That is all I really wanted to say by way of formal comments. Hopefully I have effectively conveyed to you our enthusiasm about the continued progress of the transaction, and our acknowledgement of the hard work that still remains before us, and the seriousness, dedication and purpose we bring to the TSA phase of the transaction. Quite frankly, we are chomping at the bit. We’re ready to get going now, and we are looking forward to doing that in another month.

 

We look forward to providing you with a detailed update regarding the transaction after it is officially closed, where we will also have Peter Nixon on hand to discuss the TSA phase, and of course John Crowley to discuss the synergies.

 

And with that, I’m now going to turn the call over to John, our CFO, to discuss the fourth quarter financial results.

 

 

John Crowley   FairPoint Communications, Inc. - CFO

 

Good morning everybody. We ended the year with strong financial results, consistent with our performance throughout the year.
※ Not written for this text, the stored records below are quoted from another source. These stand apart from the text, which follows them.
(** * Ledger, reward settlement and payment processing of the piano-game backend

    A shallow embedding of
      - models/Transaction.js  (ledger documents, fees, status methods, balance),
      - models/User.js         (wallet fields and their methods),
      - models/Game.js         (reward computation and claiming),
      - services/gameService.js    (claimRewards),
      - services/paymentService.js (withdrawal, deposit, webhook, risk scoring),
      - routes/payment.js      (the risk gate of POST /withdraw).

    Conventions of the embedding.
      - A JavaScript Number that carries money, a score or a rate is an exact
        rational (Q); counters and millisecond clocks are integers (Z).
      - A Mongoose document is a record; the change tracking its hooks read
        (isNew, isModified('status'), isModified('statistics.experience')) is
        kept as explicit fields of the record.
      - A collection is a list in insertion order (findOne returns the first
        match together with its position, save writes back to that position);
        users are looked up by _id in a finite map.
      - Date.now(), process.env and the answers of the payment rails are
        inputs of the functions that read them.
      - Schema enums are inductive types; thrown errors are returned as their
        message.
      - [doc.save()] validates before it runs the pre('save') hook. [validate]
        is the validators of the schema, [save] the hook and the write of a
        save that passed them, [save_checked] the call as a whole, which
        rejects a document that fails validation. *)

From Stdlib Require Import QArith Qround Qminmax ZArith List String Bool Lia Lqa.
From stdpp Require Import gmap list strings.
(** [Bytes] gives back a byte string that does not start with a zero. *)
Lemma Bytes_bytesToN l : head l ≠ Some "000"%byte → Bytes (bytesToN l) = l.
Proof.
  intros Hhead. unfold Bytes.
  assert (byteLength (bytesToN l) = length l) as ->; [|apply beBytes_bytesToN].
  destruct l as [|c l]; [done|].
  assert (1 ≤ Byte.to_N c) as Hc.
  { destruct (N.eq_dec (Byte.to_N c) 0) as [Hz|]; [|lia]. exfalso. apply Hhead.
    simpl. f_equal. pose proof (Byte.of_to_N c) as Hof. rewrite Hz in Hof.
    by injection Hof. }
  pose proof (bytesToN_bound (c :: l)) as Hhi.
  assert (256 ^ N.of_nat (length l) ≤ bytesToN (c :: l)) as Hlo.
  { rewrite bytesToN_cons. nia. }
  cbn [length] in *. rewrite Nat2N.inj_succ, N.pow_succ_r' in Hhi.
  set (x := bytesToN (c :: l)) in *. set (n := N.of_nat (length l)) in *.
  assert (0 < 256 ^ n) as Hpos by (apply N.neq_0_lt_0, N.pow_nonzero; lia).
  unfold byteLength. destruct (N.eqb_spec x 0) as [Hx|Hx]; [lia|]. f_equal.
  assert (N.log2 x / 8 = n) as ->; [|subst n; by rewrite Nat2N.id].
  change 256 with (2 ^ 8) in Hlo, Hhi. rewrite <- N.pow_mul_r in Hlo, Hhi.
  assert (8 * n ≤ N.log2 x) as Hl1.
  { rewrite <- (N.log2_pow2 (8 * n)) by lia. by apply N.log2_le_mono. }
  assert (N.log2 x < 8 * n + 8) as Hl2.
  { apply N.log2_lt_pow2; [lia|]. rewrite N.pow_add_r. lia. }
  symmetry. apply N.div_unique with (N.log2 x - 8 * n); lia.
Qed.

(** Decoding the encoding of a byte string gives the byte string. *)
Lemma Decode_Encode b : Decode (b58.Encode b) = b.
Proof.
  unfold Decode, b58.Encode. rewrite list_ascii_of_string_of_list_ascii.
  rewrite rev_involutive.
  destruct (zeros_split b) as (n & b' & Hb & Hz & Hh).
  assert (bytesToN b < 58 ^ N.of_nat (2 * length b)) as Hfuel.
  { eapply N.lt_le_trans; [apply bytesToN_bound|].
    rewrite Nat2N.inj_mul, N.pow_mul_r. change (58 ^ N.of_nat 2) with 3364.
    apply N.pow_le_mono_l. lia. }
  assert (Forall (λ c, c = "1"%char) (b58.zeros b)) as Hones.
  { rewrite Hz. apply Forall_forall. intros c Hc.
    by apply list_elem_of_In, repeat_spec in Hc. }
  destruct (accumulate_digits (2 * length b) (bytesToN b) (b58.zeros b) 1 0 Hfuel)
    as [j' ->].
  rewrite accumulate_ones by done.
  rewrite rev_app_distr, numZeros_ones by by apply Forall_rev.
  rewrite numZeros_rev_digits by done.
  rewrite length_rev, Hz, repeat_length, Nat.add_0_r, N.add_0_l, N.mul_1_l.
  rewrite Hb at 1. rewrite bytesToN_zeros, Bytes_bytesToN by done. by symmetry.
Qed.

End Base58Facts.

(* ------------------------------------------------------------------ *)
(** ** [DHT.Get] *)
(* ------------------------------------------------------------------ *)

Section GetFacts.
Context {Sto World : Type} {Net : networking World} {Str : Store Sto} {Ops : hashTableOps}.
Implicit Types (st : state Sto World).

(** What [DHT.Store] stored, [DHT.Get] of the key it returned finds in
    the local store: it returns the data and true, sends nothing and
    changes nothing. *)
Theorem Get_after_Store fuel fuel' data st s err st' :
  lawfulStore (Str := Str) →
  DHT_Store fuel data st = Ok (s, err) st' →
  DHT_Get fuel' s st' = Ok (Some data, true, None) st'.
Proof.
  intros Hlaw Hput. apply DHT_Store_stored in Hput as (-> & _ & Hstored); [|done].
  unfold DHT_Get, bind. rewrite Decode_Encode, Hstored. done.
Qed.


End GetFacts.

(* ------------------------------------------------------------------ *)
(** ** What a lookup sends; [Bootstrap]; the listen loop *)
(* ------------------------------------------------------------------ *)

Section LoopFacts.
Context {Sto World : Type} {Net : networking World} {Str : Store Sto} {Ops : hashTableOps}.
Implicit Types (st : state Sto World).

Local Abbreviation Traced P := (traced (Sto:=Sto) (World:=World) P).
Local Abbreviation Served := (served (Sto:=Sto) (World:=World)).
#[local] Existing Instance traced_refl.
#[local] Existing Instance traced_trans.
Local Arguments Nat.leb : simpl never.
Local Arguments Nat.eqb : simpl never.
(** * ADGM corporate agent: red-flag rules, checklist and reviewed documents

  A shallow embedding of [adgm_checklist.py], [docx_utils.py] and the
  batch loops of [app.py], with the properties of the pipeline proved
  over it.

  Text is [string]: a sequence of characters with code points below 256,
  on which [PyStr] follows Python's [str] methods.  Dictionaries with a
  fixed set of keys are records; [ADGM_CITATIONS] is a finite map.
  Exceptions are the left summand of a result type, and the files of the
  working directory are a finite map from path to document. *)

From Stdlib Require Import Ascii.
From Stdlib Require String DecimalString DecimalNat.
From stdpp Require Import gmap strings list sets.
Lemma NoDup_fmap_inj_on {A B} (f : A → B) (l : list A) (x y : A) :
  NoDup (f <$> l) → x ∈ l → y ∈ l → f x = f y → x = y.
Proof.
  induction l as [|a l IH]; csimpl; intros Hnd Hx Hy Hxy; [by apply elem_of_nil in Hx|].
  apply NoDup_cons in Hnd as [Ha Hnd].
  apply elem_of_cons in Hx as [->|Hx]; apply elem_of_cons in Hy as [->|Hy]; auto.
  - destruct Ha. rewrite Hxy. by apply list_elem_of_fmap_2.
  - destruct Ha. rewrite <- Hxy. by apply list_elem_of_fmap_2.
Qed.

(** In the layout of the spec, where every relPath is the join of as many
    separator-free parts (host, owner, name), the whole path of a repository
    is no subpath of another one. *)
Lemma same_depth_no_shared_full_path (repos : list LocalRepository) (depth : nat) :
  NoDup (RelPath <$> repos) →
  (∀ repo, repo ∈ repos →
     RelPath repo = Go.Join (PathParts repo) "/" ∧
     length (PathParts repo) = depth ∧
     Forall noSep (PathParts repo)) →
  ∀ repo repo', repo ∈ repos → repo' ∈ repos → repo' ≠ repo →
    Go.Join (PathParts repo) "/" ∉ Subpaths repo'.
Proof.
  intros Hnd Hlayout repo repo' Hrepo Hrepo' Hne Hin.
  destruct (Hlayout _ Hrepo) as (Hrel & Hlen & Hsep).
  destruct (Hlayout _ Hrepo') as (Hrel' & Hlen' & Hsep').
  apply list_elem_of_lookup in Hin as [i Hi].
  apply Subpaths_lookup_inv in Hi as [Hi Heq]. rewrite Hlen' in *.
  apply Join_inj in Heq.
  - assert (length (PathParts repo) = length (drop (depth - (i + 1)) (PathParts repo')))
      as Hlens by by rewrite <- Heq.
    rewrite length_drop, Hlen, Hlen' in Hlens.
    replace (depth - (i + 1))%nat with 0%nat in Heq by lia. rewrite drop_0 in Heq.
    apply Hne. apply (NoDup_fmap_inj_on RelPath repos); [done..|]. congruence.
  - intros Hnil. rewrite Hnil in Hlen. simpl in Hlen. lia.
  - intros Hnil. apply (f_equal length) in Hnil. rewrite length_drop, Hlen' in Hnil.
    simpl in Hnil. lia.
  - done.
  - by apply Forall_drop.
Qed.

(** ** Sync *)

Ltac run_monad :=
  unfold Log, Println, ShowCommandHelp, Clone, Update, PanicIf, DieIf, ErrorIf;
  unfold M_bind, M_ret, ask, observe, emit, exit, panic, replaced;
  simpl; rewrite <- ?app_assoc; simpl.

Section Sync.
Context (w : World).

(** What [getRemoteRepository] does, case by case. *)
Lemma getRemoteRepository_run (remote : RemoteRepository) (doUpdate isShallow : bool)
    (tr : list Event) :
  let remoteURL := URL remote in
  let local := LocalRepositoryFromURL w remoteURL in
  let path := FullPath local in
  getRemoteRepository w remote doUpdate isShallow tr =
  match os_Stat w tr path with
  | StatError _ => (Panics, tr ++ [EvStat path])
  | StatNotExist =>
      match VCS remote with
      | None =>
          (Exits 1,
           tr ++ [EvStat path;
                  EvLog "clone" (URL_String remoteURL +:+ " -> " +:+ path);
                  EvLog "error" ("Could not find version control system: "
                                 +:+ URL_String remoteURL)])
      | Some vcs =>
          (Returns (),
           tr ++ [EvStat path;
                  EvLog "clone" (URL_String remoteURL +:+ " -> " +:+ path);
                  EvClone vcs remoteURL path isShallow])
      end
  | StatOk =>
      if doUpdate then
        match LocalVCS w (tr ++ [EvStat path; EvLog "update" path]) local with
        | None => (Panics, tr ++ [EvStat path; EvLog "update" path])
        | Some vcs => (Returns (), tr ++ [EvStat path; EvLog "update" path; EvUpdate vcs path])
        end
      else (Returns (), tr ++ [EvStat path; EvLog "exists" path])
  end.
Proof.
  intros remoteURL local path. unfold getRemoteRepository. run_monad.
  fold remoteURL. fold local. fold path.
  destruct (os_Stat w tr path); simpl.
  - destruct doUpdate; run_monad; [|done].
    by destruct (LocalVCS w _ local); run_monad.
  - destruct (VCS remote); by run_monad.
  - done.
Qed.

(** [doGet] once the argument is resolved to a remote. *)
Lemma doGet_resolved (argURL : string) (doUpdate isShallow isSSH : bool)
    (url0 url : url_URL) (remote : RemoteRepository) (tr : list Event) :
  argURL ≠ "" →
  NewURL w argURL = inr url0 →
  (if isSSH then ConvertGitURLHTTPToSSH w url0 else inr url0) = inr url →
  NewRemoteRepository w url = inr remote →
  doGet w argURL doUpdate isShallow isSSH tr =
  if IsValid remote then getRemoteRepository w remote doUpdate isShallow tr
  else (Exits 1, tr ++ [EvLog "error" ("Not a valid repository: " +:+ URL_String url)]).
Proof.
  intros Harg Hurl0 Hurl Hremote. unfold doGet.
  rewrite decide_False by done. rewrite Hurl0. run_monad.
  destruct isSSH; [rewrite Hurl | injection Hurl as ->]; simpl; rewrite Hremote; simpl;
    destruct (IsValid remote); by run_monad.
Qed.

(** C2: the three cases of sync.  When the target is absent the driver of the
    remote clones into it; when it is present and an update is asked for, the
    driver of the local clone updates it; when it is present and no update is
    asked for, the target is reported as existing and the driver is not called. *)
Theorem sync_three_way (remote : RemoteRepository) (doUpdate isShallow : bool)
    (tr : list Event) :
  let remoteURL := URL remote in
  let local := LocalRepositoryFromURL w remoteURL in
  let path := FullPath local in
  (∀ vcs, os_Stat w tr path = StatNotExist → VCS remote = Some vcs →
     getRemoteRepository w remote doUpdate isShallow tr
     = (Returns (),
        tr ++ [EvStat path;
               EvLog "clone" (URL_String remoteURL +:+ " -> " +:+ path);
               EvClone vcs remoteURL path isShallow])) ∧
  (∀ vcs, os_Stat w tr path = StatOk → doUpdate = true →
     LocalVCS w (tr ++ [EvStat path; EvLog "update" path]) local = Some vcs →
     getRemoteRepository w remote doUpdate isShallow tr
     = (Returns (), tr ++ [EvStat path; EvLog "update" path; EvUpdate vcs path])) ∧
  (os_Stat w tr path = StatOk → doUpdate = false →
     getRemoteRepository w remote doUpdate isShallow tr
     = (Returns (), tr ++ [EvStat path; EvLog "exists" path])).
Proof.
  intros remoteURL local path. rewrite getRemoteRepository_run.
  fold remoteURL. fold local. fold path.
  repeat split.
  - by intros vcs -> ->.
  - by intros vcs -> -> ->.
  - by intros -> ->.
Qed.
(** X22. After a successful [initConfig] the core runs in production mode
    exactly when the service does, and with an authentication type other
    than the empty one and ["none"] the core's [DefaultBlock] is what the
    configuration said. *)
Theorem initConfig_Production s :
  (serv.initConfig defaultHP s).1 = serv.Done tt →
  core.Production (serv.Core (serv.conf (serv.initConfig defaultHP s).2))
  = serv.Serv_Production (serv.Serv (serv.conf s))
  ∧ (serv.Auth_Type (serv.Auth (serv.conf s)) ≠ "" →
     serv.Auth_Type (serv.Auth (serv.conf s)) ≠ "none" →
     core.DefaultBlock (serv.Core (serv.conf (serv.initConfig defaultHP s).2))
     = core.DefaultBlock (serv.Core (serv.conf s))).
Proof.
  intros [Hblock Hprod]%initConfig_Done_core. split; [done |].
  intros Hempty Hnone. by rewrite Hblock, !bool_decide_eq_false_2.
Qed.

Lemma anon_found (roles : list core.Role) :
  existsb (λ r, bool_decide (core.Role_Name r = "anon")) roles = true ↔
  "anon" ∈ core.Role_Name <$> roles.
Proof.
  induction roles as [|r roles IH]; simpl.
  - split; [done | by intros ?%elem_of_nil].
  - rewrite orb_true_iff, IH, elem_of_cons, bool_decide_eq_true. naive_solver.
Qed.

(** X23. [validateConf] leaves the service as it is when a role is named
    [anon], spelled exactly so, or when [Core.DefaultBlock] is off; and it
    never changes the core configuration or turns [AuthFailBlock] on. *)
Theorem validateConf_unchanged s :
  ("anon" ∈ core.Role_Name <$> core.Roles (serv.Core (serv.conf s))
   ∨ core.DefaultBlock (serv.Core (serv.conf s)) = false →
   serv.validateConf s = s)
  ∧ serv.Core (serv.conf (serv.validateConf s)) = serv.Core (serv.conf s)
  ∧ (serv.AuthFailBlock (serv.conf (serv.validateConf s)) = true →
     serv.AuthFailBlock (serv.conf s) = true).
Proof.
  unfold serv.validateConf. split_and!.
  - intros [Hanon%anon_found | Hoff]; [by rewrite Hanon | rewrite Hoff].
    by rewrite andb_false_r.
  - by destruct (_ && _).
  - by destruct (_ && _).
Qed.

(** X24. With no authentication configured a successful [initConfig] has
    switched [Core.DefaultBlock] off, so [validateConf] run after it finds
    nothing to do and logs no warning, [anon] role or not. *)
Theorem validateConf_after_initConfig s :
  serv.Auth_Type (serv.Auth (serv.conf s)) = ""
  ∨ serv.Auth_Type (serv.Auth (serv.conf s)) = "none" →
  (serv.initConfig defaultHP s).1 = serv.Done tt →
  serv.validateConf (serv.initConfig defaultHP s).2 = (serv.initConfig defaultHP s).2.
Proof.
  intros Htype [Hblock _]%initConfig_Done_core.
  unfold serv.validateConf. rewrite Hblock.
  destruct Htype as [-> | ->]; simpl; by rewrite andb_false_r.
Qed.
(** Where a run stands once the result is known not to be empty and the
    identifiers and the metadata went through: what remains is the
    order loops, entered where the persister left the state. *)
Lemma download_after_metadata s s1 es1 items item_ids chunks :
  search env geometry_info start_date end_date item_types cloud_cover s = Run (Ok items) s1 es1 ->
  items <> [] ->
  outcome (comprehension (fun i => getitem i "id") items s1) = Ok item_ids ->
  outcome (_write_metadata env self items "GeoJSON" s1) = Ok tt ->
  _chunk_list item_ids MAX_ITEMS_PER_ORDER = Ok chunks ->
  let wm := _write_metadata env self items "GeoJSON" s1 in
  let loops :=
    (for_each chunks (fun chunk =>
       for_each item_types (fun item_type =>
         for_each bundles (fun bundle =>
           order_step env self overwrite progress_bar
                      chunk item_type bundle)))) (final wm) in
  download env self geometry_info start_date end_date item_types
           bundles cloud_cover threads overwrite progress_bar s
  = Run (outcome loops) (final loops) (es1 ++ emitted wm ++ emitted loops).
Proof.
  intros Hsearch Hne Hids Hwm Hchunks wm loops.
  unfold download.
  rewrite (bind_ok _ _ _ items) by now rewrite Hsearch.
  rewrite Hsearch. cbn [outcome final emitted].
  destruct items as [|i rest]; [contradiction|].
  destruct (comprehension_getitem_pure "id" (i :: rest) s1) as [Hf He].
  rewrite (bind_ok _ _ _ item_ids) by exact Hids.
  rewrite Hf, He. cbn [outcome final emitted app].
  rewrite (bind_ok _ _ _ tt) by exact Hwm. cbn [outcome final emitted].
  rewrite (bind_ok _ _ _ chunks) by exact Hchunks.
  reflexivity.
Qed.
Lemma agent_without_tools_bash_tool_relays_witness :
  execute (createBashTool (H := Fixtures.naming_service))
    {| command := lit "ls"; args := [lit "calls"] |} Fixtures.empty_sandbox
  = (Normal {| out_stdout := lit "ls"; out_stderr := lit "";
               out_exitCode := 0 |},
     {| files := ∅; commands := [(lit "ls", [lit "calls"])] |}).
Proof.
  apply (agent_without_tools_bash_tool_relays (H := Fixtures.naming_service)
           {| command := lit "ls"; args := [lit "calls"] |}
           Fixtures.empty_sandbox
           {| stdout := lit "ls"; stderr := lit ""; exitCode := 0 |} ∅).
  reflexivity.
Defined.

(** C5, as stated, fails: no tool of the agent has a one-field input schema
    (the agent has no tool), and the schema of the tutorial's bash tool does
    not consist of one field. *)
Lemma tool_schema_not_one_field :
  (¬ ∃ (ts : gmap (list N) Tool) name t,
       tools agent = Some ts ∧ ts !! name = Some t ∧
       List.length (inputSchema t) = 1) ∧
  List.length (inputSchema (createBashTool (H := Fixtures.naming_service)))
    ≠ 1.
Proof.
  split; [|discriminate].
  intros (ts & name & t & Hts & Ht & _). rewrite agent_tools in Hts.
  injection Hts as <-. by rewrite lookup_empty in Ht.
Qed.

(** C5, amended: the input schema of the tutorial's bash tool consists of
    exactly two fields, [command] (a string) and [args] (an array of
    strings), and the values of both are passed unmodified to the sandbox's
    [runCommand], whatever the command then does. *)
Theorem bash_tool_schema_forwarded `{Service}
    (input : ToolInput) (sb : Sandbox.Sandbox) :
  inputSchema createBashTool =
    [ (lit "command",
       {| field_type := z_string;
          describe := lit "The bash command to execute" |});
      (lit "args",
       {| field_type := z_array z_string;
          describe := lit "Arguments to pass to the command" |}) ] ∧
  commands (execute createBashTool input sb).2
    = commands sb ++ [(command input, args input)].
Proof.
  split; [done|].
  unfold createBashTool, execute, mbind, Eff_bind, runCommand.
  by destruct (exec (files sb) (command input) (args input)) as [[? ?]|].
Qed.
(** Modelled from the spec: the durable key-value store (§6), an external
    collaborator.  [marker] is the reserved scheme-marker key read at open
    time; [fail_after] injects an I/O failure: a batch of more than [k]
    operations fails when it is [Some k] (§8, "forcing an IOFailure
    mid-flush").  A batch is applied atomically (§6: "batch(ops) -> atomic
    apply"). *)
Record Store := mkStore {
  marker : option string;
  kv : list (NodeRef * Bytes);
  fail_after : option nat }.

Definition store_get (s : Store) (r : NodeRef) : option Bytes := assoc r (kv s).

(** One batch operation: write bytes, or delete on a tombstone. *)
Definition apply_op (m : list (NodeRef * Bytes)) (op : NodeRef * option Bytes)
  : list (NodeRef * Bytes) :=
  match op with
  | (r, Some b) => (r, b) :: assoc_remove r m
  | (r, None) => assoc_remove r m
  end.

Definition store_batch (s : Store) (ops : list (NodeRef * option Bytes))
  : result Store :=
  let applied := fold_left apply_op ops (kv s) in
  match fail_after s with
  | Some k =>
      if k <? List.length ops then Error IOFailure
      else Ok (mkStore (marker s) applied (Some (k - List.length ops)))
  | None => Ok (mkStore (marker s) applied None)
  end.

(* ------------------------------------------------------------------ *)
(** ** trie/database_test.go: [newTestDatabase] *)

Module trie.
Definition rawdb_HashScheme : string := "hash".
Definition rawdb_PathScheme : string := "path".

Inductive mptResolver := mkMptResolver.

(** [pathdb.Config]; [&pathdb.Config{}] is the zero value. *)
Record pathdb_Config := mkPathdbConfig {
  StateHistory : N; CleanCacheSize : N; DirtyCacheSize : N; ReadOnly : bool }.
Definition pathdb_Config_zero := mkPathdbConfig 0 0 0 false.

(** The two backends [hashdb.New] and [pathdb.New] build (their packages
    are not under src/; only the arguments they receive matter here). *)
Inductive backend :=
| hashdb_Database (diskdb : Store) (size : N) (resolver : mptResolver)
| pathdb_Database (diskdb : Store) (config : pathdb_Config).

Definition hashdb_New (diskdb : Store) (size : N) (r : mptResolver) : backend :=
  hashdb_Database diskdb size r.
Definition pathdb_New (diskdb : Store) (config : pathdb_Config) : backend :=
  pathdb_Database diskdb config.

Record Database := mkDatabase {
  diskdb : Store;
  preimages : ptr unit;
  db_backend : option backend }.

(** Modelled from the spec: [prepare] (trie/database.go, not under src/)
    builds the Database Facade over the durable store (§4.5); the backend
    field is left for the caller to install. *)
Definition prepare (diskdb : Store) (preimages : ptr unit) : Database :=
  mkDatabase diskdb preimages None.

(** [newTestDatabase(diskdb, scheme)]. *)
Definition newTestDatabase (diskdb : Store) (scheme : string) : Database :=
  let db := prepare diskdb None in
  if String.eqb scheme rawdb_HashScheme then
    mkDatabase (trie.diskdb db) (trie.preimages db)
      (Some (hashdb_New diskdb 0 mkMptResolver))
  else
    mkDatabase (trie.diskdb db) (trie.preimages db)
      (Some (pathdb_New diskdb pathdb_Config_zero)).

(** Which kind of backend is installed. *)
Definition is_hash_backend (db : Database) : option bool :=
  match db_backend db with
  | Some (hashdb_Database _ _ _) => Some true
  | Some (pathdb_Database _ _) => Some false
  | None => None
  end.
End trie.

(* ------------------------------------------------------------------ *)
(** ** The trie node store: backends and facade (spec §4) *)

(** Modelled from the spec: a DiffLayer (§3): the version it commits and its
    (reference -> bytes | tombstone) changes, newest binding first.  The
    chain is a list, newest layer first; each layer's parent is the next
    element (§9: an arena with parent indices). *)
Record DiffLayer := mkLayer {
  l_version : Version;
  l_changes : list (NodeRef * option Bytes) }.

(** Modelled from the spec: the Path-Scheme Backend (§4.3): the layer chain
    over the Disk Snapshot, and the version the Disk Snapshot represents
    (the parent of the oldest retained layer). *)
Record PathDB := mkPathDB {
  layers : list DiffLayer;
  disk_version : Version }.

(** Modelled from the spec: the Hash-Scheme Backend (§4.2): the dirty tier
    with a reference count per hash-form reference, and whether a
    CorruptState error has been raised (§7: fatal until reopened). *)
Record HashDB := mkHashDB {
  dirties : list (NodeRef * (Bytes * nat));
  hpoisoned : bool }.

Inductive Backend :=
| HashBackend (h : HashDB)
| PathBackend (p : PathDB).

Inductive Scheme := SchemeHash | SchemePath.

Definition scheme_marker (s : Scheme) : string :=
  match s with SchemeHash => trie.rawdb_HashScheme | SchemePath => trie.rawdb_PathScheme end.

(** Construction-time configuration (§6). *)
Record DbConfig := mkDbConfig {
  scheme : Scheme;
  retention_depth : nat;
  read_only : bool }.

(** Modelled from the spec: the Database Facade (§4.5).  [staged] buffers
    the writes pending the next commit, newest first. *)
Record Database := mkDatabase {
  config : DbConfig;
  store : Store;
  staged : list (NodeRef * Bytes);
  backend : Backend }.

Definition set_store db s := mkDatabase (config db) s (staged db) (backend db).
Definition set_staged db st := mkDatabase (config db) (store db) st (backend db).
Definition set_backend db b := mkDatabase (config db) (store db) (staged db) b.

(** Modelled from the spec: open (§4.5, §6): the scheme marker selects the
    backend; a marker naming the other scheme is a CorruptState error. *)
Definition open_db (s : Store) (c : DbConfig) : result Database :=
  let fresh :=
    match scheme c with
    | SchemeHash => HashBackend (mkHashDB [] false)
    | SchemePath => PathBackend (mkPathDB [] 0)
    end in
  match marker s with
  | Some m =>
      if String.eqb m (scheme_marker (scheme c)) then Ok (mkDatabase c s [] fresh)
      else Error CorruptState
  | None => Ok (mkDatabase c s [] fresh)
  end.

(** Hash scheme (§4.2). *)
Definition hash_insert (h : HashDB) (r : NodeRef) (b : Bytes) : HashDB :=
  let cnt := match assoc r (dirties h) with
             | Some (b', c) => (b', S c)
             | None => (b, 1)
             end in
  mkHashDB ((r, cnt) :: assoc_remove r (dirties h)) (hpoisoned h).

Definition hinsert (h : HashDB) (r : NodeRef) (b : Bytes) : HashDB * result unit :=
  if hpoisoned h then (h, Error CorruptState) else (hash_insert h r b, Ok tt).

Definition hdereference (h : HashDB) (r : NodeRef) : HashDB * result unit :=
  if hpoisoned h then (h, Error CorruptState) else
  match assoc r (dirties h) with
  | Some (b, S c) => (mkHashDB ((r, (b, c)) :: assoc_remove r (dirties h)) false, Ok tt)
  | _ => (mkHashDB (dirties h) true, Error CorruptState)
  end.

Definition hresolve (h : HashDB) (s : Store) (r : NodeRef) : result Bytes :=
  match assoc r (dirties h) with
  | Some (b, _) => Ok b
  | None => match store_get s r with Some b => Ok b | None => Error NotFound end
  end.

(** Path scheme (§4.3). *)
Fixpoint from_version (v : Version) (ls : list DiffLayer) : option (list DiffLayer) :=
  match ls with
  | [] => None
  | l :: t => if Nat.eqb (l_version l) v then Some ls else from_version v t
  end.

Fixpoint walk (s : Store) (r : NodeRef) (ls : list DiffLayer) : result Bytes :=
  match ls with
  | [] => match store_get s r with Some b => Ok b | None => Error NotFound end
  | l :: t =>
      match assoc r (l_changes l) with
      | Some (Some b) => Ok b
      | Some None => Error NotFound
      | None => walk s r t
      end
  end.

Definition latest (p : PathDB) : Version :=
  match layers p with [] => disk_version p | l :: _ => l_version l end.

Fixpoint split_last {A} (l : list A) : option (list A * A) :=
  match l with
  | [] => None
  | [x] => Some ([], x)
  | x :: t =>
      match split_last t with
      | Some (t', y) => Some (x :: t', y)
      | None => None
      end
  end.
(** * Ant colony optimisation for the travelling salesman problem

    A shallow embedding of [main/main.go].  Go's [float64] is Rocq's primitive
    binary64 [float], so sums, products, quotients, comparisons, infinities
    and NaN behave as they do in the program.  Go's [int] values used here are
    counters and slice positions; they are natural numbers.  A slice is a
    list, and reading or writing outside of it is a run-time panic.

    The package-level parameters ([rho], [qval], [alpha], [beta], [numAnts],
    [times], [tours]) are the fields of a [config]; the package-level
    variables that change during a run are passed from step to step.

    Two things live outside of the program text and are arguments of the
    model: [math.Pow] (the variable [Pow]) and the generator behind
    [rand.Intn] and [rand.Float64] (a [Source]).  The unbounded [for] of
    [goToNewCity] runs on fuel.  The plot is not modelled: a run of [main]
    starts from the list of cities and ends with what [main] has recorded
    for each experiment.

    [readFile], [getDim] and [tokenize] are modelled on their own, on the
    lines that the scanner yields; [strconv.Atoi] and [strconv.ParseFloat]
    are arguments of that part. *)

From Stdlib Require Import Floats ZArith Lia.
From Stdlib Require Uint63.
From stdpp Require Import base list.
From Stdlib Require String Ascii.
Import String.StringSyntax Ascii.AsciiSyntax.
Delimit Scope string_scope with string.
Delimit Scope char_scope with char.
We generated revenues of $68.2 million for the fourth quarter of 2007, a decrease of $2.2 million or at 3.1% below the fourth quarter of 2006. This includes the impact of operations acquired in the last 12 months, which accounted for approximately $400,000.

 

Excluding the impact of operations acquired in the last 12 months, revenue for the fourth quarter of 2007 decreased $2.6 million or 3.7% compared to the fourth quarter of 2006. This decrease was primarily attributable to a decrease in interstate access revenue of $2.2 million, and intrastate access revenue of $800,000. These decreases in access and other regulated revenue were partially offset by increases in data and Internet service revenue of $1.1 million and long-distance revenue of $1.5 million.

 

Operating expenses, excluding merger-related expenses, decreased $1.8 million. Decreases in SG&A were offset by an increase in cost of goods sold of $1.1 million, principally related to the growth of our non-related business. In total, operating expenses were $62.8 million compared with $43.2 million that we reported in the fourth quarter of 2006. This increase, of course, in operating expenses was principally due to an increase in merger-related expenses of $21.3 million.

 

Adjusted EBITDA, the key measure of our success, was $126.1 million, ahead of guidance. And we earned adjusted EBITDA of $30.2 million for the quarter compared to $33.3 million in the same quarter of the prior year. The decrease there was primarily due to a $2.7 million reduction in distributions from investments as a result of the sale of our investment in the Orange County-Poughkeepsie Limited Partnership, which we did in April of 2007 to finance the merger costs.

 

During the quarter we incurred expenses of $23.7 million related to the pending Verizon merger. Our credit facility allows these merger-related expenses to be added back in calculating adjusted EBITDA.

 

The net loss for the quarter was $19.5 million. This represents an earnings decrease of $23.9 million relative to the fourth quarter of last year. This is entirely due to merger-related expense. We had transition and transaction expenses of $23.7 million and we had a non-cash loss of $11.5 million related to certain interest rate swap agreements comparable to what we talked about in the third quarter. Just as a note, these swaps are contingent on the closing of the merger and are therefore directly related to the merger and not of the core business.

 

On a fully diluted basis we reported a net loss per share of $0.56 for the quarter, compared with earnings per share on a fully diluted basis of $0.12 in the same period of 2006. If you exclude the merger-related expenses and the loss on those contingent interest rate swaps, earnings per share on a fully diluted basis would have been $0.13 positive. Obviously a favorable comparison to the $0.12 we reported in the fourth quarter of 2006.

 

During the quarter we generated cash available for dividends of $3.3 million, and finished the year with cumulative cash available for dividends of $40.6 million. I just want to point out, as we reported last week, under the recent amendment to our existing credit agreement, we would surpass the dividend suspension covenant this quarter and so we will pay the dividend only if the merger closes on March 31. After that time of course we will be operating under the newer credit agreement, and we will have considerably more flexibility.

 

At the end of December our access line equivalents, which are our access lines plus high-speed data subscribers, but exclude our video subscribers, were 305,800, call it 306,000, compared with 311,150 for the 2006 December quarter, and 309,857 for the quarter ended September 30, 2007. So total access line equivalents as of December 31 decreased 1.7% compared to December 31, 2006. When including only lines we owned for the full year, the access line equivalents decreased 1.6% compared to the prior year.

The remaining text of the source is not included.